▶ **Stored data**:
--
Lemma installAll_spec idt stubs k :
  fits idt 2048 -> fits stubs 1024 -> stubs + 1024 <= idt \/ idt + 2048 <= stubs ->
  exists m', installAll idt stubs k = Done tt (set_kram m' k) /\
    only_changes idt 2048 (k_ram k) m' /\
    forall v, 0 <= v < 256 -> gate_at m' (idt + 8 * v) (handler_of stubs (k_ram k) v) 0.
Proof.
  intros Hi Hs Ho. destruct (id Hi) as (? & _ & ?). destruct (id Hs) as (? & _ & ?).
  set (P := fun j k' => exists m', k' = set_kram m' k /\ only_changes idt 2048 (k_ram k) m' /\
    forall v, 0 <= v < j -> gate_at m' (idt + 8 * v) (handler_of stubs (k_ram k) v) 0).
  destruct (for_loop_inv P 256 0 (fun i =>
    let* handler := kload (fun m => ld32 m (stubs + 4 * i)) in
    do* installInterrupt idt (u8 i) handler 0 in ret tt) k) as (k' & E & m' & -> & Hc & Hg).
  - exists (k_ram k). split; [by destruct k as [[]]|]. split; [apply only_changes_refl|]. intros. lia.
  - intros j k1 Hj (m1 & -> & Hc1 & Hg1). change (Z.of_nat 256) with 256 in Hj.
    assert (ld32 m1 (stubs + 4 * j) = handler_of stubs (k_ram k) j) as Eh.
    { apply (load_out _ _ _ _ _ _ Hc1 Hi); unfold fits; lia. }
    destruct (installInterrupt_spec idt (u8 j) (handler_of stubs (k_ram k) j) 0 (set_kram m1 k))
      as (m2 & E2 & Hg2 & Hc2); [apply ld32_bounds|lia|]. rewrite (u8_small j) in * by lia.
    exists (set_kram m2 k). split.
    { rewrite bind_kload, k_ram_set_kram, Eh, (bind_Done _ _ _ _ _ E2). unfold ret. by rewrite set_kram_set_kram. }
    exists m2. split; [done|]. rewrite k_ram_set_kram in Hc2. split.
    + eapply only_changes_trans; [exact Hc1|]. eapply only_changes_sub; [exact Hc2|done|lia..].
    + intros v Hv. destruct (Z.eq_dec v j) as [->|Hne]; [done|].
      eapply gate_at_frame; [apply Hg1; lia|exact Hc2|unfold fits; lia|unfold fits; lia|lia].
  - exists m'. change (0 + Z.of_nat 256) with 256 in Hg. split; [exact E|by split].
Qed.

(** ** Proofs: the 8259s

    What an 8259A does with the bytes written to it: command word 1 (bit 4) starts the
    initialisation; the next data bytes are the vector base, the cascade word (unless
    single) and, if announced, word 4; any other data byte is the mask. *)
Inductive pic_step : Type := PicReady | PicWord2 | PicWord3 | PicWord4.

Record pic : Type := Pic {
  p_step : pic_step; p_single : bool; p_word4 : bool;
  p_base : Z; p_cascade : Z; p_mode : Z; p_mask : Z
}.

Definition pic_command (v : Z) (p : pic) : pic :=
  if Z.testbit v 4 then Pic PicWord2 (Z.testbit v 1) (Z.testbit v 0) (p_base p) (p_cascade p) 0 0 else p.

Definition pic_data (v : Z) (p : pic) : pic :=
  let last := if p_word4 p then PicWord4 else PicReady in
  match p_step p with
  | PicReady => Pic PicReady (p_single p) (p_word4 p) (p_base p) (p_cascade p) (p_mode p) v
  | PicWord2 => Pic (if p_single p then last else PicWord3) (p_single p) (p_word4 p) (Z.land v 248)
                  (p_cascade p) (p_mode p) (p_mask p)
  | PicWord3 => Pic last (p_single p) (p_word4 p) (p_base p) v (p_mode p) (p_mask p)
  | PicWord4 => Pic PicReady (p_single p) (p_word4 p) (p_base p) (p_cascade p) v (p_mask p)
  end.

(** The port with its controller: master, slave. *)
Definition pics_write (ps : pic * pic) (w : Z * Z) : pic * pic :=
  let '(port, v) := w in
  if port =? PIC_COMMAND_MASTER then (pic_command v (fst ps), snd ps)
  else if port =? PIC_DATA_MASTER then (pic_data v (fst ps), snd ps)
  else if port =? PIC_COMMAND_SLAVE then (fst ps, pic_command v (snd ps))
  else if port =? PIC_DATA_SLAVE then (fst ps, pic_data v (snd ps))
  else ps.

(** Initialised, in 8086 mode, every line masked, vectors 0xf8 to 0xff. *)
Definition pic_off (cascade : Z) (p : pic) : Prop :=
  p_step p = PicReady /\ p_mode p = 1 /\ p_mask p = 255 /\ p_base p = 248 /\ p_cascade p = cascade.

(** The state after some more port writes. *)
Definition wrote (ws : list (Z * Z)) (k : kernel) : kernel :=
  Kernel (k_machine k) (k_eflags k) (k_msr k) (k_ports k ++ ws) (k_idtr k).

Lemma wrote_nil k : k = wrote [] k.
Proof. destruct k. unfold wrote. cbn. by rewrite app_nil_r. Qed.

Lemma outb_wrote port v ws k : outb port v (wrote ws k) = Done tt (wrote (ws ++ [(u16 port, u8 v)]) k).
Proof. unfold wrote, outb, modify. cbn [k_machine k_eflags k_msr k_ports k_idtr]. by rewrite app_assoc. Qed.

Lemma bind_outb {A} port v ws k (c : unit -> prog kernel A) :
  bind (outb port v) c (wrote ws k) = c tt (wrote (ws ++ [(u16 port, u8 v)]) k).
Proof. by rewrite (bind_Done _ _ _ _ _ (outb_wrote _ _ _ _)). Qed.

Lemma disablePIC_spec k :
  exists ws, disablePIC k = Done tt (wrote ws k) /\
    forall ps, let '(master, slave) := fold_left pics_write ws ps in pic_off 4 master /\ pic_off 2 slave.
Proof.
  eexists. split.
  - rewrite (wrote_nil k) at 1. unfold disablePIC, iowait. rewrite !bind_outb, outb_wrote. reflexivity.
  - intros [p1 p2]. vm_compute. by repeat split.
Qed.

(** The mask registers, as the data ports of the controllers [ps] answer a read. *)
Definition pics_answer (ps : pic * pic) (ws : list (Z * Z)) (port : Z) : Z :=
  let '(master, slave) := fold_left pics_write ws ps in
  if port =? PIC_DATA_MASTER then p_mask master else if port =? PIC_DATA_SLAVE then p_mask slave else 0.

(** What [inb] reads back after [disablePIC]: every line of both is masked. *)
Lemma disablePIC_read ps k :
  exists k', disablePIC k = Done tt k' /\ inb (pics_answer ps) PIC_DATA_MASTER k' = Done PIC_MASK_INTERRUPTS k' /\
    inb (pics_answer ps) PIC_DATA_SLAVE k' = Done PIC_MASK_INTERRUPTS k'.
Proof.
  destruct (disablePIC_spec k) as (ws & E & Hpic). exists (wrote ws k). split; [exact E|].
  unfold inb, gets, wrote, pics_answer. cbn [k_ports]. rewrite fold_left_app.
  specialize (Hpic (fold_left pics_write (k_ports k) ps)). destruct (fold_left pics_write ws _) as [master slave].
  destruct Hpic as [(_ & _ & Hm & _) (_ & _ & Hs & _)]. cbn. by rewrite Hm, Hs.
Qed.

Lemma enabled_bit v : Z.testbit (set_bits 9 1 1 v) 9 = true.
Proof.
  unfold set_bits. by rewrite Z.lor_spec, Z.ldiff_spec, !Z.shiftl_spec by lia; rewrite orb_true_r.
Qed.

Lemma gate_at_gate idt v h m :
  0 <= v < 256 -> 0 <= h < 4294967296 -> gate_at m (idt + 8 * v) h 0 -> gate (4095, idt) v m = Some h.
Proof.
  intros Hv Hh [H1 H2 H3 H4]. unfold gate. cbn [fst snd]. rewrite (proj2 (Z.leb_le _ _)) by lia.
  rewrite H1, H2, H3, H4. cbn [get_bits andb].
  change (get_bits 7 1 (142 + 32 * 0) =? 1) with true. change (get_bits 0 5 (142 + 32 * 0) =? 14) with true.
  rewrite Z.eqb_refl. cbn [andb]. f_equal. pose proof (Z.div_mod h 65536). lia.
Qed.

Lemma init_lemma idt stubs k :
  fits idt 2048 -> fits stubs 1024 -> stubs + 1024 <= idt \/ idt + 2048 <= stubs ->
  exists ws m', init (new_interruptDescriptorTable idt) stubs k = Done None
    (Kernel (set_ram m' (k_machine k)) (set_bits 9 1 1 (set_bits 9 1 0 (k_eflags k))) (k_msr k)
      (k_ports k ++ ws) (4095, idt)) /\
    only_changes idt 2048 (k_ram k) m' /\
    (forall v, 0 <= v < 256 -> gate (4095, idt) v m' = Some (handler_of stubs (k_ram k) v)) /\
    (forall ps, let '(master, slave) := fold_left pics_write ws ps in pic_off 4 master /\ pic_off 2 slave).
Proof.
  intros Hi Hs Ho. destruct (disablePIC_spec k) as (ws & E1 & Hpic).
  destruct (installAll_spec idt stubs (wrote ws k) Hi Hs Ho) as (m' & E2 & Hc & Hg).
  exists ws, m'. split.
  - unfold init. cbn [d_initialized d_IDT new_interruptDescriptorTable].
    rewrite (bind_Done _ _ _ _ _ E1), (bind_Done _ _ _ _ _ E2). reflexivity.
  - split; [exact Hc|]. split; [|exact Hpic].
    intros v Hv. apply gate_at_gate; [done|apply ld32_bounds|by apply Hg].
Qed.

(** ** Proofs: the frame *)

Lemma ld32_push v st :
  0 <= v < 4294967296 -> 4 <= fst st < 4294967296 -> ld32 (snd (push v st)) (fst st - 4) = v.
Proof.
  intros Hv Hs. unfold push. cbn [snd]. rewrite u32_small, load_store by lia.
  by rewrite Z.mod_small by (change (256 ^ Z.of_nat 4) with 4294967296; lia).
Qed.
--
Retype only this portion of the data above: the line containing "destruct (disablePIC_spec k) as (ws & E &", the line containing "rewrite H1, H2, H3, H4.", and all lines between them, exactly.

▶ **RESPONSE TO THIS EXERCISE**:
  destruct (disablePIC_spec k) as (ws & E & Hpic). exists (wrote ws k). split; [exact E|].
  unfold inb, gets, wrote, pics_answer. cbn [k_ports]. rewrite fold_left_app.
  specialize (Hpic (fold_left pics_write (k_ports k) ps)). destruct (fold_left pics_write ws _) as [master slave].
  destruct Hpic as [(_ & _ & Hm & _) (_ & _ & Hs & _)]. cbn. by rewrite Hm, Hs.
Qed.

Lemma enabled_bit v : Z.testbit (set_bits 9 1 1 v) 9 = true.
Proof.
  unfold set_bits. by rewrite Z.lor_spec, Z.ldiff_spec, !Z.shiftl_spec by lia; rewrite orb_true_r.
Qed.

Lemma gate_at_gate idt v h m :
  0 <= v < 256 -> 0 <= h < 4294967296 -> gate_at m (idt + 8 * v) h 0 -> gate (4095, idt) v m = Some h.
Proof.
  intros Hv Hh [H1 H2 H3 H4]. unfold gate. cbn [fst snd]. rewrite (proj2 (Z.leb_le _ _)) by lia.
  rewrite H1, H2, H3, H4. cbn [get_bits andb].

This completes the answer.